The plan seeks to lift restrictions originally put in place in the annual National Defense Authorization Act (NDAA) in 2009, when Democrats controlled Congress, and that has been renewed annually. Bipartisan majorities in Congress have maintained those restrictions ever since. I voted for and support the current law that prevents transferring detainees to the U.S. mainland. The president’s own appointed officials have advised that acting to transfer the prisoners would defy the law. U.S. Attorney General Lynch and Secretary of Defense Ash Carter have confirmed the law “currently does not allow” Guantánamo detainee transfers to the U.S., and the Attorney General said the option "is not, as I am aware of, going to be contemplated, given the legal prescriptions."
The president also left critical information out of his announced plan: the location of transferred prisoners. Where exactly on the U.S. mainland does he propose moving these prisoners? The plan failed to include the exact cost and location of an alternate detention facility. Without this information, Americans are left in the dark as to where these prisoners will end up.
Transferring detainees to other countries also comes with a risk. Just last Tuesday, Spanish and Moroccan authorities arrested four suspected members of a jihadist cell who were attempting to recruit ISIS fighters. One of the suspects is a former Guantánamo detainee who had been captured in Afghanistan and released to Spain.
The cases of released detainees who have returned to the battlefield are unacceptable. The Director of National Intelligence estimated in a 2015 report that of the 653 detainees who had been transferred out of Guantanamo, 30 percent were suspected of or confirmed to have re-engaged in terrorist activities. According to the Director of National Intelligence, terrorist activities include planning terrorist operations, conducting suicide operations, and financing or recruiting others for terrorist operations.

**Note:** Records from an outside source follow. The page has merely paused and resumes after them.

(* ===== verification/Vacuum.v ===== *)
(** * Bulk deletion and vacuum (am/vacuum.c)

    [tp_bulkdelete] is what VACUUM and the validation of CREATE INDEX CONCURRENTLY
    call: it tells a callback of the server the CTID of every document.  The
    callback answers whether the row is dead; the answer is not looked at, and no
    document leaves the index. *)
From S2P Require Import Prelude Postgres Float4 Fieldnorm SegmentFormat Compression Storage SegmentIO.
From S2P Require Import Docmap SegmentScan ScanFacts Memtable MemtableFacts SegmentWrite SegmentWriteFacts.
From S2P Require Import SegmentEmit SegmentLayout SegmentOpen SegmentContent SegmentDocs SegmentRoundtrip.
From S2P Require Import Metapage MetapageFacts DocidChain DocidEvents TenantPages Merge MergeWrite Lifecycle.
From S2P Require Import MergeReaders MergeTerms MergePostings MergeDocs MergeEmit MergePlan MergeSegment.
From S2P Require Import MergeLevel MergeProperties Levels SpillFacts IndexDocs IndexProperties InsertFacts.

Record IndexBulkDeleteResult := mkBulkDeleteResult {
  num_pages : Z;
  num_index_tuples : float8;
  tuples_removed : float8;
  pages_deleted : Z;
  pages_free : Z;
}.

(** [palloc0] *)
Definition no_stats : IndexBulkDeleteResult := mkBulkDeleteResult 0 (f8_of_Z 0) (f8_of_Z 0) 0 0.

Section Vacuum.
Context `{PgLayout} `{ItemPointerOps} `{HashSeq}.
(** The callback: its state, and the answer for a CTID. *)
Context {CB : Type} (callback : ItemPointerData -> CB -> bool * CB).

(** One CTID: the callback's state and the count. *)
Definition report (ctid : ItemPointerData) (acc : CB * Z) : CB * Z :=
  if ItemPointerIsValid ctid then (snd (callback ctid (fst acc)), i64 (snd acc + 1)) else acc.

Definition tp_bulkdelete_memtable_ctids (state : TpLocalIndexState) (callback_state : CB) : CB * Z :=
  match doc_lengths (memtable state) with
  | None => (callback_state, 0)
  | Some table => foldl (fun acc e => report (fst e) acc) (callback_state, 0) (hash_seq table)
  end.

(** [for (i = 0; i < num_docs; i++)] *)
Fixpoint report_segment (n : nat) (i : Z) (st : Storage) (reader : TpSegmentReader) (acc : CB * Z)
    : res (TpSegmentReader * (CB * Z)) :=
  match n with
  | O => Ok (reader, acc)
  | S n =>
      '(ctid, reader) ← tp_segment_lookup_ctid st reader i;
      report_segment n (i + 1) st reader (report ctid acc)
  end.

Fixpoint report_chain (fuel : nat) (st : Storage) (segment_root : Z) (acc : CB * Z) : res (CB * Z) :=
  match fuel with
  | O => Err OUT_OF_FUEL
  | S fuel =>
      if segment_root =? InvalidBlockNumber then Ok acc
      else
        r ← tp_segment_open_ex st segment_root true;
        match r with
        | None => Ok acc
        | Some reader =>
            '(reader, acc) ← report_segment (Z.to_nat (SegmentFormat.num_docs (r_header reader))) 0 st reader acc;
            report_chain fuel st (next_segment (r_header reader)) acc
        end
  end.

Definition tp_bulkdelete_segment_ctids (st : Storage) (first_segment : Z) (callback_state : CB) : res (CB * Z) :=
  report_chain (S (S (Z.to_nat (nblocks st)))) st first_segment (callback_state, 0).

(** The loop over the levels. *)
Fixpoint report_levels (st : Storage) (level_heads : list Z) (callback_state : CB) : res CB :=
  match level_heads with
  | [] => Ok callback_state
  | head :: heads =>
      callback_state ← (if head =? InvalidBlockNumber then Ok callback_state
                        else fst <$> tp_bulkdelete_segment_ctids st head callback_state);
      report_levels st heads callback_state
  end.

(** The index is only read; [with_callback] is [callback != NULL], [index_state] is
    what [tp_get_local_index_state] returns. *)
Definition tp_bulkdelete (with_callback : bool) (index_state : option TpLocalIndexState) (st : Storage)
    (stats : option IndexBulkDeleteResult) (callback_state : CB) : res (CB * IndexBulkDeleteResult) :=
  let stats := default no_stats stats in
  '(metap, _) ← tp_get_metapage st;
  callback_state ← (if with_callback then
                      let callback_state := match index_state with
                                            | Some state => fst (tp_bulkdelete_memtable_ctids state callback_state)
                                            | None => callback_state
                                            end in
                      report_levels st (mp_level_heads metap) callback_state
                    else Ok callback_state);
  Ok (callback_state, mkBulkDeleteResult 1 (f8_of_Z (mp_total_docs metap)) (f8_of_Z 0) 0 (pages_free stats)).

Definition tp_vacuumcleanup (st : Storage) (stats : option IndexBulkDeleteResult) : res IndexBulkDeleteResult :=
  let stats := default no_stats stats in
  '(metap, _) ← tp_get_metapage st;
  Ok (mkBulkDeleteResult 1 (f8_of_Z (mp_total_docs metap)) (tuples_removed stats) (pages_deleted stats)
        (if (pages_deleted stats =? 0) && f4_eq (tuples_removed stats) (f8_of_Z 0) then 0 else pages_free stats)).
End Vacuum.

(** ** Every document is reported *)

Section Facts.
Context `{PgLayoutLaws} `{FreeSpaceMapLaws} `{ItemPointerLaws} `{QSortLaws} `{HashSeqLaws}.
Context {CB : Type} (callback : ItemPointerData -> CB -> bool * CB).

(** What the callback's state becomes. *)
Definition told (ctids : list ItemPointerData) (cb : CB) : CB := foldl (fun cb ctid => snd (callback ctid cb)) cb ctids.

Lemma told_app l1 l2 cb : told (l1 ++ l2) cb = told l2 (told l1 cb).
Proof. apply foldl_app. Qed.

Abbreviation valid_ctids := (Forall (fun c => ItemPointerIsValid c = true)).

Lemma report_told {A} (f : A -> ItemPointerData) (l : list A) acc : valid_ctids (f <$> l) ->
  fst (foldl (fun acc e => report callback (f e) acc) acc l) = told (f <$> l) (fst acc).
Proof.
  revert acc. induction l as [|e l IH]; intros acc Hv; [done|]. apply Forall_cons in Hv as [He Hv].
  cbn [foldl fmap list_fmap]. rewrite IH by done. unfold report. by rewrite He.
Qed.

Lemma fmap_fst_lengths docs : NoDup (doc_ctid <$> docs) ->
  (map_to_list (lengths_of docs)).*1 ≡ₚ doc_ctid <$> docs.
Proof.
  induction docs as [|d docs IH] using rev_ind; intros Hnd; [unfold lengths_of; cbn [foldl]; by rewrite map_to_list_empty|].
  rewrite fmap_app in Hnd |- *. apply NoDup_app in Hnd as (Hnd & Hdis & _).
  unfold lengths_of. rewrite foldl_app. cbn [foldl]. fold (lengths_of docs).
  rewrite map_to_list_insert; [|].
  - csimpl. rewrite IH by done. by rewrite Permutation_app_comm.
  - destruct (lengths_of docs !! doc_ctid d) as [e|] eqn:E; [|done]. exfalso.
    apply elem_of_map_to_list in E. apply (list_elem_of_fmap_2 fst) in E. rewrite IH in E by done.
    apply (Hdis _ E). csimpl. by left.
Qed.

Lemma memtable_told state frame docs cb : holds state frame docs -> NoDup (doc_ctid <$> docs) ->
  valid_ctids (doc_ctid <$> docs) ->
  exists reported, reported ≡ₚ doc_ctid <$> docs /\
    fst (tp_bulkdelete_memtable_ctids callback state cb) = told reported cb.
Proof.
  intros Hh Hnd Hv. unfold tp_bulkdelete_memtable_ctids. pose proof (h_lengths _ _ _ Hh) as El.
  destruct (doc_lengths (memtable state)) as [table|]; cbn [from_option id] in El.
  - change (table = lengths_of docs) in El. subst table. exists (hash_seq (lengths_of docs)).*1.
    assert (HP : (hash_seq (lengths_of docs)).*1 ≡ₚ doc_ctid <$> docs) by (by rewrite hash_seq_perm, fmap_fst_lengths).
    split; [done|]. rewrite report_told; [done|]. by rewrite HP.
  - exists []. split; [|done]. rewrite <- fmap_fst_lengths by done.
    change (∅ = lengths_of docs) in El. rewrite <- El. by rewrite map_to_list_empty.
Qed.

(** The documents of a segment, from the arrays loaded with it. *)
Lemma report_segment_told st reader docs : r_cached_ctids reader = Some ((fun d => ip_blkid (sd_ctid d)) <$> docs,
    (fun d => ip_posid (sd_ctid d)) <$> docs) -> valid_ctids (sd_ctid <$> docs) ->
  forall rest pre acc, docs = pre ++ rest ->
  exists count, report_segment callback (length rest) (zlen pre) st reader acc =
    Ok (reader, (told (sd_ctid <$> rest) (fst acc), count)).
Proof.
  intros Hc Hv rest. induction rest as [|d rest IH]; intros pre acc E; cbn [report_segment length].
  { exists (snd acc). by destruct acc. }
  unfold tp_segment_lookup_ctid. rewrite Hc.
  assert (Ez : forall {B} (f : segment_doc -> B), zread (f <$> docs) (zlen pre) = Ok (f d)).
  { intros B f. unfold zread. rewrite zget_fmap, zget_lookup by apply zlen_nonneg.
    unfold zlen. by rewrite E, Nat2Z.id, list_lookup_middle. }
  rewrite !Ez. cbn [mbind res_bind].
  assert (Hd : ItemPointerIsValid (sd_ctid d) = true).
  { rewrite E, fmap_app in Hv. apply Forall_app in Hv as [_ Hv]. by apply Forall_cons in Hv as [? _]. }
  destruct (IH (pre ++ [d]) (report callback (mkItemPointer (ip_blkid (sd_ctid d)) (ip_posid (sd_ctid d))) acc))
    as [count Er]; [by rewrite <- app_assoc|].
  rewrite zlen_app in Er. change (zlen [d]) with 1 in Er. rewrite Er. exists count. do 3 f_equal.
  replace (mkItemPointer _ _) with (sd_ctid d) by (by destruct (sd_ctid d)).
  unfold report. by rewrite Hd.
Qed.

Lemma report_chain_told st : 104 <= SEGMENT_DATA_PER_PAGE -> forall gs fuel head acc, level_chain st head gs ->
  (length gs < fuel)%nat -> valid_ctids (sd_ctid <$> concat ((fun g => sc_docs (cg_content g)) <$> gs)) ->
  exists count, report_chain callback fuel st head acc =
    Ok (told (sd_ctid <$> concat ((fun g => sc_docs (cg_content g)) <$> gs)) (fst acc), count).
Proof.
  intros HP gs. induction gs as [|g gs IH]; intros [|fuel] head acc Hc Hf Hv; simpl in Hf; try lia; cbn [report_chain].
  { cbn [level_chain] in Hc. rewrite Hc, Z.eqb_refl. exists (snd acc). by destruct acc. }
  destruct Hc as (-> & [Hseg Hsrc Hsome] & Hc). csimpl in Hv. cbn [concat] in Hv. rewrite fmap_app in Hv.
  apply Forall_app in Hv as [Hv1 Hv].
  destruct (segment_block _ _ _ _ _ _ Hseg) as [_ Hb]. rewrite (proj2 (Z.eqb_neq _ _)) by lia.
  destruct (open_segment_at _ _ _ _ _ _ true Hseg HP) as (r & Eo & Hrok & Hrh & Hrc). rewrite Eo.
  cbn [mbind res_bind]. rewrite Hrh.
  assert (En : Z.to_nat (SegmentFormat.num_docs (cg_header g)) = length (sc_docs (cg_content g))).
  { destruct Hseg as [_ _ _ [[Hop _ _ _] _ _ _]]. destruct (op_counts _ _ _ _ Hop) as [Ep _].
    rewrite zlen_fmap in Ep. unfold zlen in Ep. lia. }
  rewrite En. destruct (report_segment_told st r (sc_docs (cg_content g)) Hrc Hv1 (sc_docs (cg_content g)) [] acc eq_refl)
    as [count Er].
  change (zlen []) with 0 in Er. rewrite Er. cbn [mbind res_bind]. rewrite Hrh.
  destruct (IH fuel _ (told (sd_ctid <$> sc_docs (cg_content g)) (fst acc), count) Hc ltac:(lia) Hv) as [count' ->].
  exists count'. csimpl. cbn [concat]. by rewrite fmap_app, told_app.
Qed.

Lemma report_levels_told st heads : 104 <= SEGMENT_DATA_PER_PAGE -> forall segs cb,
  (forall l gs, segs !! l = Some gs -> level_chain st (nth l heads 0) gs) -> length heads = length segs ->
  Forall (fun gs => length gs < S (S (Z.to_nat (nblocks st))))%nat segs ->
  valid_ctids (sd_ctid <$> index_docs segs) ->
  report_levels callback st heads cb = Ok (told (sd_ctid <$> index_docs segs) cb).
Proof.
  intros HP. induction heads as [|head heads IH]; intros [|gs segs] cb Hc Hlen Hf Hv; try done; cbn [report_levels].
  apply Forall_cons in Hf as [Hf1 Hf]. unfold index_docs in Hv |- *. cbn [concat] in Hv |- *.
  rewrite fmap_app, concat_app, fmap_app in Hv |- *. apply Forall_app in Hv as [Hv1 Hv2].
  pose proof (Hc 0%nat gs eq_refl) as Hg. cbn [nth] in Hg.
  rewrite told_app. rewrite <- (IH segs (told _ cb)); [|intros l gs' E; by apply (Hc (S l))|by injection Hlen|done|done].
  destruct (Z.eqb_spec head InvalidBlockNumber) as [E|_]; cbn [mbind res_bind].
  - destruct gs as [|g gs]; [done|]. exfalso. destruct Hg as (Hh & [Hseg _ _] & _).
    destruct (segment_block _ _ _ _ _ _ Hseg) as [_ Hb]. lia.
  - unfold tp_bulkdelete_segment_ctids.
    destruct (report_chain_told st HP gs _ head (cb, 0) Hg Hf1 Hv1) as [count ->]. done.
Qed.
End Facts.

(** ** Properties *)

(** C40: bulk deletion on an open index tells the callback every document of the
    memtable and of the segments exactly once, whatever the callback answers, and
    removes nothing. *)
Theorem bulkdelete_reports_every_document `{PgLayoutLaws} `{FreeSpaceMapLaws} `{ItemPointerLaws} `{QSortLaws}
    `{HashSeqLaws} `{DsaAllocatorLaws} {CB : Type} (callback : ItemPointerData -> CB -> bool * CB) oid ix frame
    (segs : list (list chain_segment)) (mem old : list document) pages cb stats :
  index_inv oid ix frame segs mem old pages -> NoDup (doc_ctid <$> mem) ->
  Forall (fun d => ItemPointerIsValid (doc_ctid d) = true) (mem ++ old) -> 120 <= SEGMENT_DATA_PER_PAGE ->
  exists reported r,
    tp_bulkdelete callback true (Some (ix_state ix)) (ix_storage ix) stats cb =
      Ok (told callback reported cb, r) /\
    reported ≡ₚ doc_ctid <$> (mem ++ old) /\
    num_index_tuples r = f8_of_Z (mp_total_docs (metapage_of (ix_storage ix))) /\ tuples_removed r = f8_of_Z 0.
Proof.
  intros [Hh _ Hih Hdi _ _] Hnd Hv HP. set (st := ix_storage ix) in *.
  apply (Forall_fmap doc_ctid (fun c => ItemPointerIsValid c = true)) in Hv. rewrite fmap_app in Hv.
  apply Forall_app in Hv as [Hvm Hvo]. pose proof (ih_ok _ _ _ Hih) as Hix.
  pose proof (metapage_of_ok st (io_wf _ _ Hix) HP) as (_ & Hlh & _).
  destruct (memtable_told callback (ix_state ix) frame mem cb Hh Hnd Hvm) as (reported & HPm & Em).
  assert (Hseg : sd_ctid <$> index_docs segs ≡ₚ doc_ctid <$> old).
  { pose proof (fmap_Permutation fst _ _ (ih_docs _ _ _ Hih)) as E.
    by rewrite <- !list_fmap_compose in E. }
  exists (reported ++ (sd_ctid <$> index_docs segs)).
  exists (mkBulkDeleteResult 1 (f8_of_Z (mp_total_docs (metapage_of st))) (f8_of_Z 0) 0 (pages_free (default no_stats stats))).
  split; [|split; [by rewrite HPm, Hseg, fmap_app|done]].
  assert (HP' : 104 <= SEGMENT_DATA_PER_PAGE) by lia.
  unfold tp_bulkdelete, tp_get_metapage, mbind, rst_bind. rewrite (read_metapage_ok _ (io_wf _ _ Hix)).
  rewrite (di_magic _ _ Hdi), (di_version _ _ Hdi), !Z.eqb_refl. cbn [negb mret rst_ret res_bind].
  rewrite Em, (report_levels_told callback st (mp_level_heads (metapage_of st)) HP' segs).
  - cbn [res_bind]. by rewrite told_app.
  - apply (io_chain _ _ Hix).
  - by rewrite Hlh, (io_levels _ _ Hix).
  - by apply index_chains_short.
  - by rewrite Hseg.
Qed.

(** ** Witness: a callback that finds every row dead and notes its CTID *)

Section Witness.
#[local] Existing Instances max_allocator max_allocator_laws first_fit first_fit_laws wide_layout wide_layout_laws.

Definition note (ctid : ItemPointerData) (noted : list ItemPointerData) : bool * list ItemPointerData :=
  (true, noted ++ [ctid]).

Lemma told_note ctids noted : told note ctids noted = noted ++ ctids.
Proof.
  revert noted. induction ctids as [|c ctids IH]; intros noted; [by rewrite app_nil_r|].
  change (told note ctids (noted ++ [c]) = noted ++ c :: ctids). by rewrite IH, <- app_assoc.
Qed.

Lemma bulkdelete_reports_every_document_witness :
  exists reported r, tp_bulkdelete note true (Some (ix_state demo_open_index)) (ix_storage demo_open_index) None [] =
    Ok (reported, r) /\ reported ≡ₚ doc_ctid <$> ([demo_in_memtable] ++ demo_documents).
Proof.
  destruct demo_first as (g1 & Hih & C1).
  destruct (bulkdelete_reports_every_document note 16385 demo_open_index demo_frame (pushed_levels no_segments g1)
    [demo_in_memtable] demo_documents [] [] None (demo_open_inv g1 Hih)) as (reported & r & E & HP & _).
  - apply NoDup_singleton.
  - vm_compute. repeat constructor.
  - exact demo_page_room.
  - exists reported, r. rewrite told_note in E. split; [exact E|exact HP].
Defined.
End Witness.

This kind of ‘catch and release’ is not an option for Guantánamo detainees. The law is clear that the president does not have the legal authority to transfer detainees to American soil. According to that law, the military is prohibited from spending any funds to modify a detention facility in preparation for a transfer.
If the president acts unilaterally in defiance of the law to transfer terrorist suspects at Guantánamo Bay, I will join the House in taking steps to keep terrorists where they belong: in Guantánamo.